Using machine learning, researchers were able to better understand what end-of-life conversations look like, which could help providers improve their communication.
By Jessica Kent
Machine learning tools could analyze conversations between providers and patients about palliative care, leading to improved communication around serious illness and end-of-life treatment, according to a study conducted at the University of Vermont’s (UVM) Conversation Lab.
Discussions about treatment options and prognoses amid serious, life-threatening illnesses are a delicate balance for nurses and doctors. Providers are communicating with people who don’t know what the future holds, and these conversations are very difficult to navigate.
Researchers at UVM wanted to understand the types of conversations patients and providers have around serious illness. The team set out to identify common features of these conversations and determine if they have common storylines.
“We want to understand this complex thing called a conversation,” said Robert Gramling, director of the lab in UVM’s Larner College of Medicine who led the study. “Our major goal is to scale up the measurement of conversations so we can re-engineer the healthcare system to communicate better.”
Researchers used machine learning techniques to analyze 354 transcripts of palliative care conversations collected by the Palliative Care Communication Research Initiative, involving 231 patients in New York and California.
They broke each conversation into ten parts with an equal number of words in each, and examined how the frequency and distribution of words referring to time, illness terminology, sentiment, and words indicating possibility and desirability changed between each decile. Conversations tended to progress from talking about the past to talking about the future, and from happier to sadder sentiments.

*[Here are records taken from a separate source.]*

(* ===== verification/CommandTable.v ===== *)
(** The chat commands (inc/command.h, inc/chat_helpers.h): their numbers, the
    table of what they are called and what they answer, and the names of the
    QMI services (inc/ipc.h, src/ipc.c). *)

From stdpp Require Import base list numbers option strings.
From Stdlib Require Import ZArith Lia.
From S2P Require Import Prelude Libc.

(** * Numbers *)

Definition CMD_UNKNOWN : Z := (-1).
Definition CMD_ID_GET_NAME : Z := 0.
Definition CMD_ID_GET_UPTIME : Z := 1.
Definition CMD_ID_GET_LOADAVG : Z := 2.
Definition CMD_ID_GET_VERSION : Z := 3.
Definition CMD_ID_GET_USB_SUSPEND_STATE : Z := 4.
Definition CMD_ID_GET_MEM : Z := 5.
Definition CMD_ID_GET_NET_STATS : Z := 6.
Definition CMD_ID_GET_GPS_STATS : Z := 7.
Definition CMD_ID_GET_HELP : Z := 8.
Definition CMD_ID_SET_USB_SUSPEND_BLOCK : Z := 9.
Definition CMD_ID_SET_USB_SUSPEND_ALLOW : Z := 10.
Definition CMD_ID_SET_ADB_ON : Z := 11.
Definition CMD_ID_SET_ADB_OFF : Z := 12.
Definition CMD_ID_GET_HISTORY : Z := 13.
Definition CMD_ID_GET_LOG : Z := 14.
Definition CMD_ID_GET_KERNEL_LOG : Z := 15.
Definition CMD_ID_GET_RECONNECTS : Z := 16.
Definition CMD_ID_ACTION_CALL_OWNER : Z := 17.
Definition CMD_ID_GET_OWNER_NAME : Z := 18.
Definition CMD_ID_ACTION_POWEROFF : Z := 19.
Definition CMD_ID_GET_GSM_SIGNAL : Z := 20.
Definition CMD_ID_ACTION_REBOOT : Z := 21.
Definition CMD_ID_GET_NET_REPORT : Z := 22.
Definition CMD_ID_ACTION_ENABLE_SIGNAL_TRACKING : Z := 23.
Definition CMD_ID_ACTION_DISABLE_SIGNAL_TRACKING : Z := 24.
Definition CMD_ID_ACTION_ENABLE_PERSISTENT_LOGGING : Z := 25.
Definition CMD_ID_ACTION_DISABLE_PERSISTENT_LOGGING : Z := 26.
Definition CMD_ID_ACTION_ENABLE_SMS_LOGGING : Z := 27.
Definition CMD_ID_ACTION_DISABLE_SMS_LOGGING : Z := 28.
Definition CMD_ID_UTIL_LIST_ACTIVE_TASKS : Z := 29.
Definition CMD_ID_GET_FW_TY : Z := 30.
Definition CMD_ID_ACTION_ENABLE_CELL_BROADCAST : Z := 31.
Definition CMD_ID_ACTION_DISABLE_CELL_BROADCAST : Z := 32.
Definition CMD_ID_ACTION_CALLWAIT_AUTO_HANGUP : Z := 33.
Definition CMD_ID_ACTION_CALLWAIT_AUTO_IGNORE : Z := 34.
Definition CMD_ID_ACTION_CALLWAIT_MODE_DEFAULT : Z := 35.
Definition CMD_ID_ACTION_ENABLE_CAT : Z := 36.
Definition CMD_ID_ACTION_DISABLE_CAT : Z := 37.
Definition CMD_ID_ACTION_RECORD_CALLS_AND_RECYCLE : Z := 38.
Definition CMD_ID_ACTION_RECORD_CALLS_ALL : Z := 39.
Definition CMD_ID_ACTION_RECORD_CALLS_NONE : Z := 40.
Definition CMD_ID_ACTION_RECORD_CALL_CURRENT : Z := 41.
Definition CMD_ID_ACTION_RECORD_CALL_NEXT : Z := 42.
Definition CMD_ID_ACTION_RECORD_CALL_CANCEL_TASK : Z := 43.
Definition CMD_ID_DEBUG_GET_MM_SAMPLE_GSM7_CB_MSG : Z := 44.
Definition CMD_ID_DEBUG_GET_MM_SAMPLE_UCS2_CB_MSG : Z := 45.
Definition CMD_ID_ACTION_ENABLE_INTERNAL_NETWORKING : Z := 46.
Definition CMD_ID_ACTION_DISABLE_INTERNAL_NETWORKING : Z := 47.
Definition CMD_ID_ACTION_DISABLE_DO_NOT_DISTURB : Z := 48.
Definition CMD_ID_ACTION_DEBUG_DISABLE_SVC : Z := 49.
Definition CMD_ID_GET_KNOWN_QMI_SERVICES : Z := 50.
Definition CMD_ID_ACTION_DEBUG_ENABLE_NETWORK_DATA_DUMP : Z := 51.
Definition CMD_ID_ACTION_DEBUG_DISABLE_NETWORK_DATA_DUMP : Z := 52.
Definition CMD_ID_ACTION_ENABLE_ST_NETWORK_DOWNGRADE_NOTIF : Z := 53.
Definition CMD_ID_ACTION_DISABLE_ST_NETWORK_DOWNGRADE_NOTIF : Z := 54.
Definition CMD_ID_ACTION_INTERNAL_NETWORK_CLEAR_AUTH_DATA : Z := 55.
Definition CMD_ID_ACTION_MESSAGE_RECOVERY_ENABLE : Z := 56.
Definition CMD_ID_ACTION_MESSAGE_RECOVERY_DISABLE : Z := 57.
Definition CMD_ID_ACTION_INTERNAL_NETWORK_START : Z := 58.
Definition CMD_ID_ACTION_INTERNAL_NETWORK_STOP : Z := 59.
Definition CMD_ID_GET_RUNNING_CONFIG : Z := 60.
Definition CMD_ID_SET_MODEM_NAME : Z := 61.
Definition CMD_ID_SET_OWNER_NAME : Z := 62.
Definition CMD_ID_ACTION_CALL_OWNER_COUNTDOWN : Z := 63.
Definition CMD_ID_ACTION_SET_REMINDER : Z := 64.
Definition CMD_ID_ACTION_WAKE_OWNER : Z := 65.
Definition CMD_ID_ACTION_DELETE_TASK : Z := 66.
Definition CMD_ID_ACTION_ENABLE_DND : Z := 67.
Definition CMD_ID_DEBUG_ENABLE_SERVICE_LOGGING : Z := 68.
Definition CMD_ID_ACTION_SET_ST_MODE : Z := 69.
Definition CMD_ID_ACTION_SET_ST_NOTIFICATION_LEVEL : Z := 70.
Definition CMD_ID_DEFINE : Z := 71.
Definition CMD_ID_ACTION_INTERNAL_NETWORK_SET_APN : Z := 72.
Definition CMD_ID_ACTION_INTERNAL_NETWORK_SET_USER : Z := 73.
Definition CMD_ID_ACTION_INTERNAL_NETWORK_SET_PASS : Z := 74.
Definition CMD_ID_ACTION_INTERNAL_NETWORK_SET_AUTH_METHOD : Z := 75.

Definition CMD_CATEGORY_INFO : Z := 0.
Definition CMD_CATEGORY_HELP : Z := 1.
Definition CMD_CATEGORY_LOGGING : Z := 2.
Definition CMD_CATEGORY_CALLS : Z := 3.
Definition CMD_CATEGORY_NETWORK : Z := 4.
Definition CMD_CATEGORY_UTILITY : Z := 5.
Definition CMD_CATEGORY_SYSTEM : Z := 6.

(** * Tables *)

Definition cmd_categories : list (Z * string) :=
  [(CMD_CATEGORY_INFO, "Info");
   (CMD_CATEGORY_HELP, "Help");
   (CMD_CATEGORY_LOGGING, "Logging");
   (CMD_CATEGORY_CALLS, "Calls");
   (CMD_CATEGORY_NETWORK, "Network");
   (CMD_CATEGORY_UTILITY, "Utilities");
   (CMD_CATEGORY_SYSTEM, "System")].

Record bot_command := {
  bot_id : Z;
  is_partial : bool;
  category : Z;
  cmd : string;
  cmd_text : string;
  help : string
}.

“We picked up some strong signals,” said Gramling. “There was quite a range, they went from pretty sad to pretty happy.”
Discussions also tended to shift from talking about symptoms at the beginning, to treatment options in the middle and prognosis at the end. Additionally, the use of modal verbs like “can,” “will,” and “might,” that refer to probability and desirability also increased as conversations progressed.
The findings reveal the importance of stories in healthcare for patients, researchers noted.
“At the end there was more evaluation than description,” said Gramling. “What we found supports the importance of narrative in medicine.”
The team is now focused on using the machine learning algorithm to identify the different types of conversations that can occur in healthcare. This could help providers understand what might make a “good” conversation around palliative care, and how different conversations require different responses. Providers could then match patients to interventions they need the most.
“One type of conversation may lead to an ongoing need for information, while another may have an ongoing need for functional support,” said Gramling. “So one of the ways those types can help us is to identify what are the resources we are going to need for individual patients and families so that we’re not just applying the same stuff to everybody.”
A deeper understanding of these conversations will also help reveal what aspects and behaviors associated with these conversations are most valuable for patients and their families. Educators could then effectively train providers to have the skills needed in palliative care.
Researchers believe that the most useful application of the machine learning tool could be at the systemic level, which could monitor how patients respond to providers in aggregate.
“I think this is going to be a potentially important research tool for us to begin fostering an understanding of a taxonomy of conversations that we have so that we can begin to learn how to improve upon each one of those types,” said Gramling.
“We already measure other processes of clinical care, we just don’t do it routinely for actual communication.”
Researchers have recently applied artificial intelligence tools to the realm of palliative care. A study published in September 2019 demonstrated that a predictive analytics tool can help increase the number of palliative care consultations for seriously ill individuals, leading to improved quality of life for patients and their families.
“There’s widespread recognition of the need to improve the quality of palliative care for seriously ill patients, and palliative care consultation has been associated with improved outcomes for these patients,” said the study’s lead author, Katherine Courtright, MD, an assistant professor of Pulmonary, Allergy and Critical Care, and Hospice and Palliative Medicine.